Pero el martes 21 de octubre, un salón de Humanidades estaba lleno a capacidad. Quizás me falla la memoria, pero no recuerdo haber visto eso en ningún día normal. Tanto se llenó que una alumna tuvo que buscar una silla de otro salón. Parece que ese día, todos tenían ganas de aprender sobre la Segunda Guerra Mundial, nadie se enfermó, a nadie se le quedó el carro, las estrellas se alinearon, los cerdos volaron, los sapos desarrollaron cabellera.
¿Por qué será un acontecimiento tan extraño? Me parece que hay dos razones principales. Primero, gran parte del alumnado falta por razones válidas, pero siempre hay aquéllos a quienes, simplemente, no les da la gana de asistir (y no me excluyo de esto). Claro, no hay problema con faltar una o dos veces porque estamos cansados o tenemos mucho trabajo. Pero ya hay un problema cuando un profesor o profesora rara vez da su clase ante un aula al menos casi llena. Lo más malo de esto es que hay quienes van de mil en cien y, comoquiera, si no salen bien en el examen, es culpa del profesor. Son pocos, pero existen.

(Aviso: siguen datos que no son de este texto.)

(** * csv_processor: filtering and aggregation of CSV tables

    A shallow embedding of [csv_processor.py] and the proofs of its
    specification.  The development has three parts.

    - The program.  [PyStr] has Python's [str] with the builtin string
      operations the module calls ([in], [split], [strip], [==], [<], [>]);
      [PyFloat] has Python's [float] (IEEE 754 binary64, as specified by the
      standard library's [SpecFloat]) with [float(str)], [sum], [min] and
      [max]; [Csv] has the class [CSVProcessor] with [filter_data] and
      [aggregate_data], and the two condition parsers.
    - The notions the specification uses: occurrence and first occurrence
      of an operator, trimming, lexicographic order, loaded tables.
    - The properties, one theorem for each, after the facts they rest on.

    Conventions.  A [str] is the list of its Unicode code points, so that
    comparison is code-point-wise as in Python.  Builtins follow CPython
    3.11.  A call has an [outcome]: it returns, it leaves through
    [sys.exit(1)] after one of the module's error messages, or it raises an
    exception that the module does not catch.  Rows are typed
    [Dict[str, str]] as in the module, so a cell is a text; [loaded] is the
    invariant of the specification's tables, that every row has a cell for
    every header. *)

From Stdlib Require Import ZArith NArith List Bool Lia String Ascii SpecFloat.
From Stdlib Require DecimalPos.
From stdpp Require Import base decidable option list countable gmap.

Import ListNotations.
Local Open Scope Z_scope.

(* ===================================================================== *)
(** * Python strings *)
(* ===================================================================== *)

Module PyStr.

(** A Python [str]: the sequence of its code points. *)
Definition str : Type := list N.

(** An ASCII literal as a [str]. *)
Definition py (s : string) : str := map N_of_ascii (list_ascii_of_string s).

(** [a == b] on strings. *)
Definition str_eqb (a b : str) : bool := bool_decide (a = b).

(** [a < b] on strings: the first differing code point decides; a proper
    prefix is smaller. *)
Fixpoint str_ltb (a b : str) : bool :=
  match a, b with
  | [], [] => false
  | [], _ :: _ => true
  | _ :: _, [] => false
  | x :: a', y :: b' =>
      if (x <? y)%N then true
      else if (y <? x)%N then false
      else str_ltb a' b'
  end.

(** [a > b] on strings is [b < a]. *)
Definition str_gtb (a b : str) : bool := str_ltb b a.

(** [s.startswith(p)]; used by the substring search below. *)
Fixpoint startswith (p s : str) : bool :=
  match p, s with
  | [], _ => true
  | _ :: _, [] => false
  | x :: p', y :: s' => (x =? y)%N && startswith p' s'
  end.

(** [sub in s]: [sub] occurs somewhere in [s]. *)
Fixpoint str_in (sub s : str) : bool :=
  startswith sub s ||
  match s with
  | [] => false
  | _ :: s' => str_in sub s'
  end.

(** The text before and after the leftmost occurrence of [sep] in [s]. *)
Fixpoint partition_first (sep s : str) : option (str * str) :=
  if startswith sep s then Some ([], drop (length sep) s)
  else match s with
       | [] => None
       | c :: s' =>
           match partition_first sep s' with
           | Some (before, after) => Some (c :: before, after)
           | None => None
           end
       end.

Sin embargo, los salones a medio llenar (o medio vacíos) no son sólo culpa de los estudiantes. También hay un gran problema en el proceso de la matrícula. Qué mucho molesta buscar una clase en esa pantalla negra, ver que se han matriculado cinco estudiantes de más y que no le permitan matricularse, para ver después que en el salón sobran diez sillas. No sé si se debe a mala planificación, malentendidos o fallas técnicas, pero es algo que deben resolver.
Cualquiera sea la razón por la cual un aula llena impresiona tanto, hay que hacer algo al respecto. No está bien que el profesorado llegue a dar una clase a dos o tres gatos. Ni que estudiantes deseosos de cogerlas se queden afuera por ineficiencias en el sistema.